Flunky In The Broken Heart Of Africa

They say that just like your first romance, you never really get over your first job. My first job was on the African desk. And for some reason, Africa has been on my mind a lot of late. So I've decided to write some of my memories down, before my goldfish brain forgets.

In early 2008, a few months into the job, I was told that I would be staffing a whirlwind 10 day 3 country tour of Africa- South Africa, Angola and Rwanda. 


The time in Rwanda, in particular, was surreal. Up until my feet touched Rwanda's soil, my only image of Rwanda was from the movie Hotel Rwanda. It was a picture of war mongering militiamen waving machetes and breathing threats. It was a picture of a country divided by an arbitrary categorization of its people by a foreign power. It was a picture of fear and death. About a year after writing my final term communications paper on the communication strategies employed by the Interhamwe militia, I stood on where it all really happened- THE Hotel Rwanda, the Hotel Des Mille Colines. Surreal is an understatement. 

Welcome to Hotel Rwanda

A visit to the genocide museum was arranged for us. I made it only about halfway through when I could take no more heartache from what I saw and I excused myself when we reached the room where the photos of those who perished- men, women, and children, stared resolutely down at each visitor. I couldn't even take the museum. I could only imagine what it was like to live through those days and it rends my soul to know the darkness on man's hearts. Emerging from a side exit of the museum, I was told that I could wait at the verandah which overlooked one of the mass graves used during the genocide. My heart broke.
The mass grave at the genocide museum
In the sheltered world of Singapore, wars and genocides are distant facts. They are occurrences in history books or something reported clinically on the news of something in a distant land. Yet being in Rwanda just over a decade after the genocide, I was keenly aware that each person I met probably lost someone they loved or witnessed untold horrors. In a tiny country which lost an estimated 20% of its population in about 3+ months of bloodshed, those we met were the lucky ones who survived. 
View of Kigali City

But with these thoughts swimming in my mind, what I saw was a completely different reality. Far from the sweaty violence, the Rwanda that greeted me was one of peace, calm and order, with a cool "eternal spring" climate to match. Unlike most of the other African countries I have visited, I did not see a single firearm the whole time I was in the capital city Kigali. Petty crime was not a concern and nobody had any trouble strolling along the streets at any time of day. There were no road blocks, which always brought an inexplicable fear in my heart. Neither was there a visible security presence. The only reminders of the days of terror were kept in the museums. Everyone seemed to have gotten on with their lives and decided to put the past behind them. This almost clinical determination to move forward was exemplified in the leaders we met. Each one was an exceedingly bright and well educated technocrat with steely resolution to beat the odds and push their small country up the ladder of global success. 
Meeting with the President of Rwanda
On the final day, we got to the airport to find that our flight was cancelled. With the help of the government officials, we scrambled to find new flights out of the city in order to make it to the next leg of our trip-Angola, in time for our meetings there. We finally got tickets which would bring us to Nairobi, where we would wait 5 hours before a flight to Johannesburg where we would have to spend the night, before the flight to Luanda. And even then, we had to leave one of our delegation in Johannesburg as there weren't enough tickets.
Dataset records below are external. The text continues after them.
(** What the database of the transaction promises: a statement returns its
    rows and has its effect, or fails, at once or in the iteration, with or
    without the effect. [contents] is the table as the transaction sees it. *)
Class AuthorityDatabase (Q R : Type) `{AuthorityCursor R, !AuthorityQueryer Q R} := {
  contents : Q → epochs;
  contents_ok : ∀ q, epochs_ok (contents q);
  executes (q : Q) (sql : string) (args : list string) (effect : list columns * epochs) : Prop :=
    ∀ ctx n, runs n (Query q ctx sql args) (λ '(rows, err, q') _,
      match err with
      | None => nilRows rows = false ∧ remaining rows = effect.1 ∧
          (contents q' = effect.2 ∨
           (contents q' = contents q ∧ faults ∧
            ∀ n, runs n (Next rows) (λ '(more, rows') _, more = false ∧ failed rows' = true)))
      | Some _ => faults ∧ (contents q' = contents q ∨ contents q' = effect.2)
      end);
  run_select : ∀ q scope, executes q authoritySelect (scope_ids scope)
    (select_sql (contents q) (scope_key scope), contents q);
  run_select_share : ∀ q scope, executes q (authoritySelect +:+ " FOR SHARE") (scope_ids scope)
    (select_sql (contents q) (scope_key scope), contents q);
  run_insert : ∀ q scope, executes q authorityInsert (scope_ids scope)
    (insert_sql (contents q) (scope_key scope));
  run_advance : ∀ q scope expected, 0 ≤ expected < max_uint64 →
    executes q authorityAdvance (scope_ids scope ++ [FormatUint expected])
      (advance_sql (contents q) (scope_key scope) expected)
}.

Section epochs.
Context `{GoRuntime, AuthorityCursor R, !AuthorityQueryer Q R, !AuthorityDatabase Q R}.

(** The errors of a query that could not be completed. *)
Definition unavailable (e : error) : Prop :=
  e = ErrAuthorityUnavailable ∨ e = context_Canceled ∨ e = context_DeadlineExceeded.

Definition incomplete {A} (bounded : Context) (r : result A) : Prop :=
  ∃ e, r = Err e ∧ unavailable e ∧ (faults ∨ ∃ k, is_Some (Err_at bounded k)).

Definition found_rows (scope : AuthorityScope) (found : option Z) : list columns :=
  match found with Some version => [row_text (scope_key scope) version] | None => [] end.

Definition found_record (scope : AuthorityScope) (missing : error) (found : option Z) : result AuthorityRecord :=
  match found with Some version => Ok (mkAuthorityRecord scope version) | None => Err missing end.

Section bounded.
Context (bounded : Context) `{!ContextErrors bounded}.

Lemma authorityFailure_incomplete n :
  faults → runs n (authorityFailure bounded) (λ e _, ∀ A, incomplete bounded (@Err A e)).
Proof.
  intros Hf. apply runs_ctx_Err, runs_ret. intros A. eexists. split; [done|]. split; [|by left].
  destruct (Err_at bounded n) as [e|] eqn:E; simpl; [|by left]. right. by apply (ctx_errors n).
Qed.

Lemma unless_done_spec {A} (r : result A) n :
  runs n (unless_done bounded r) (λ r' _, r' = r ∨ incomplete bounded r').
Proof.
  apply runs_ctx_Err, runs_ret. destruct (Err_at bounded n) as [e|] eqn:E; [|by left]. right. exists e.
  split; [done|]. split; [right; by apply (ctx_errors n)|]. right. exists n. by rewrite E.
Qed.

Lemma fail_incomplete {B} (f : error → M B) n P :
  faults → (∀ e n, incomplete bounded (@Err AuthorityRecord e) → runs n (f e) P) →
  runs n (authorityFailure bounded ≫= f) P.
Proof. intros Hf Hk. eapply runs_bind; [by apply authorityFailure_incomplete|]. auto. Qed.

(** After a [Next] without a row. *)
Lemma no_row_spec missing (rows : R) n :
  failed rows = false ∨ faults →
  runs n (err ← rows_Err rows;
          r ← match err with
              | Some _ => failure ← authorityFailure bounded; mret (Err failure)
              | None => unless_done bounded (Err missing)
              end;
          mret (r, rows))
    (λ a _, (a.1 = @Err AuthorityRecord missing ∧ failed rows = false) ∨ incomplete bounded a.1).
Proof.
  intros Hrows. eapply runs_bind; [apply rows_Err_law|]. intros err n2 Herr. destruct err as [err|].
  - eapply (runs_bind _ _ _ (λ r _, incomplete bounded r)); [|intros r k Hr; apply runs_ret; by right].
    apply fail_incomplete; [|intros e k He; by apply runs_ret].
    destruct (failed rows), Hrows, Herr; done.
  - eapply runs_bind; [apply unless_done_spec|]. intros r k Hr. apply runs_ret. simpl.
    destruct (failed rows); [by apply is_Some_None in Herr|]. destruct Hr as [->|?]; [by left|by right].
Qed.

Lemma read_row_broken scope missing (rows : R) n :
  faults → (∀ n, runs n (Next rows) (λ '(more, rows') _, more = false ∧ failed rows' = true)) →
  runs n (read_row bounded scope missing rows) (λ a _, incomplete bounded a.1).
Proof.
  intros Hf Hnext. eapply runs_bind; [apply Hnext|]. intros [more rows1] n1 [-> Ef]. simpl.
  eapply runs_mono; [apply no_row_spec; by right|]. rewrite Ef. by intros a k [[_ ?]|?].
Qed.

Lemma read_row_spec scope missing (rows : R) found n :
  Validate scope = None → (∀ version, found = Some version → 1 ≤ version ≤ max_uint64) →
  remaining rows = found_rows scope found →
  runs n (read_row bounded scope missing rows) (λ a _,
    a.1 = found_record scope missing found ∨ incomplete bounded a.1).
Proof.
  intros Hv Hrange Hrows. eapply runs_bind; [apply Next_law|]. intros [more rows1] n1 Hn.
  destruct more; simpl.
  - destruct Hn as [(row & _ & Er & Es)|[[? _]|[? _]]]; [|done..].
    rewrite Hrows in Er. destruct found as [version|]; [|done]. injection Er as <- Er.
    eapply runs_bind; [by apply Scan_law|]. intros r n2 [->|[Hr Hf]].
    2: { destruct r; [done|]. apply fail_incomplete; [done|]. intros e1 k He. apply runs_ret. by right. }
    eapply runs_bind; [apply Next_law|]. intros [more rows2] n3 Hn. rewrite <- Er in Hn.
    destruct more; [by destruct Hn as [(? & _ & ? & _)|[[? _]|[? _]]]|].
    eapply runs_bind; [apply rows_Err_law|]. intros err n4 Herr.
    destruct err as [err|].
    + apply fail_incomplete; [|intros e1 k He; apply runs_ret; by right].
      destruct Hn as [(? & ? & _)|[(_ & _ & E)|(_ & _ & ?)]]; [done| |done]. rewrite E in Herr. by destruct Herr.
    + eapply runs_bind; [apply unless_done_spec|]. intros r k Hr. apply runs_ret. simpl.
      change (row_text (scope_key scope) version) with (scope_row scope version) in Hr. by rewrite decodeAuthority_row in Hr by auto.
  - eapply runs_mono; [apply no_row_spec|]; simpl.
    + destruct Hn as [(? & ? & _)|[(_ & _ & ?)|(_ & _ & ?)]]; [done|by left|by right].
    + intros a k [[Ea Ef]|?]; [left|by right]. destruct Hn as [(? & ? & _)|[(_ & Er & _)|(_ & Ef' & _)]]; [done| |congruence].
      rewrite Hrows in Er. by destruct found.
Qed.
End bounded.

(** Interrupted: the caller's context is done, or the time is up. *)
Definition interrupted (ctx : Context) (duration : Z) (n : nat) : Prop :=
  ∃ k, is_Some (Err_at ctx k) ∨ time_Now n + duration ≤ time_Now k.

(** A query that failed, with or without its effect. *)
Definition query_failed {A} (ctx : Context) (duration : Z) (n : nat) (r : result A) (effects : list epochs) (q : Q) :
    Prop :=
  (∃ e, r = Err e ∧ unavailable e) ∧ (faults ∨ interrupted ctx duration n) ∧ contents q ∈ effects.

Lemma incomplete_failed {A} ctx duration n (r : result A) effects q :
  incomplete (context_WithDeadline ctx (time_Now n + duration)) r →
  contents q ∈ effects → query_failed ctx duration n r effects q.
Proof.
  intros (e & -> & He & Hf) Hin. split; [by exists e|]. split; [|done]. destruct Hf as [Hf|[k Hk]]; [by left|].
  right. exists k. simpl in Hk. destruct (Err_at ctx k); [by left|]. right.
  by destruct (Z.leb_spec (time_Now n + duration) (time_Now k)); [|destruct Hk].
Qed.

Lemma authorityQuery_spec ctx `{!ContextErrors ctx} q scope duration sql missing extra found t' n :
  admitted q scope duration = true → (∀ version, found = Some version → 1 ≤ version ≤ max_uint64) →
  executes q sql (scope_ids scope ++ extra) (found_rows scope found, t') →
  runs n (authorityQuery (Some ctx) q scope duration sql missing extra) (λ '(r, q') _,
    (r = found_record scope missing found ∧ contents q' = t') ∨
    query_failed ctx duration n r [contents q; t'] q').
Proof.
  intros Had Hrange Hexec. simpl. rewrite admission, Had. simpl.
  assert (Validate scope = None) as Hv. { unfold admitted in Had. by reflect_bools. }
  set (bounded := context_WithDeadline ctx (time_Now n + duration)). eapply (runs_bind _ _ _ (λ b _, b = bounded)); [by eexists _, _|].
  intros ? n1 ->. assert (ContextErrors bounded) as Hb.
  { intros k e. simpl. destruct (Err_at ctx k) eqn:E; [intros [= ->]; by apply (ctx_errors k)|].
    case_match; [|done]. intros [= <-]. by right. }
  apply runs_ctx_Err. destruct (Err_at bounded n1) as [e|] eqn:Ee.
  { apply runs_ret. right. apply incomplete_failed; [|set_solver]. exists e. split; [done|].
    split; [right; by apply (ctx_errors n1)|]. right. exists n1, e. exact Ee. }
  eapply runs_bind; [apply Hexec|]. intros [[rows err] q'] n2 Hq. simpl. destruct err as [err|].
  { destruct Hq as [Hf Ht]. apply (fail_incomplete bounded); [done|]. intros e k He. apply runs_ret. right.
    apply incomplete_failed; [done|set_solver]. }
  destruct Hq as (-> & Hrows & Hq). eapply (runs_bind _ _ _ (λ r _,
    (r = found_record scope missing found ∧ contents q' = t') ∨ (incomplete bounded r ∧ contents q' ∈ [contents q; t']))).
  - apply (with_close_runs rows _ _ (λ r,
      (r = found_record scope missing found ∧ contents q' = t') ∨ (incomplete bounded r ∧ contents q' ∈ [contents q; t']))).
    { apply Close_law. }
    destruct Hq as [Ht|(Ht & Hf & Hnext)].
    + eapply runs_mono; [by apply (read_row_spec bounded scope missing rows found)|]. simpl. rewrite Ht.
      intros a k [?|?]; [by left|right]. split; [done|set_solver].
    + eapply runs_mono; [by apply read_row_broken|]. simpl. intros a k ?. right. split; [done|]. rewrite Ht. set_solver.
  - intros r k Hr. apply runs_ret. destruct Hr as [?|[? ?]]; [by left|right]. by apply incomplete_failed.
Qed.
Some years later, an official told me that the flight that we were originally on was cancelled as it was deemed not safe enough for us to fly on. I was ever thankful despite the trouble it put us through. If these people who have lived through a brutal civil war say a flight is not safe enough to fly on, I believe them with all my heart. 
Children clutching English textbooks walking to school

Till today, I remain a fan of this little hilly country in the heart of Africa. As I read articles of Rwanda's success, my heart is glad. In a region where corruption, inefficiencies and violence which are considered normal, I hope with all my heart that this nation can continue to withstand the temptations and its people can walk in the way of the upright. Yet I know the criticisms of the government remain. 

Rwanda will always have a special place in the heart of this flunky. Maybe because I always root for the underdog. Or maybe because I see a little bit of Singapore in this fledging nation.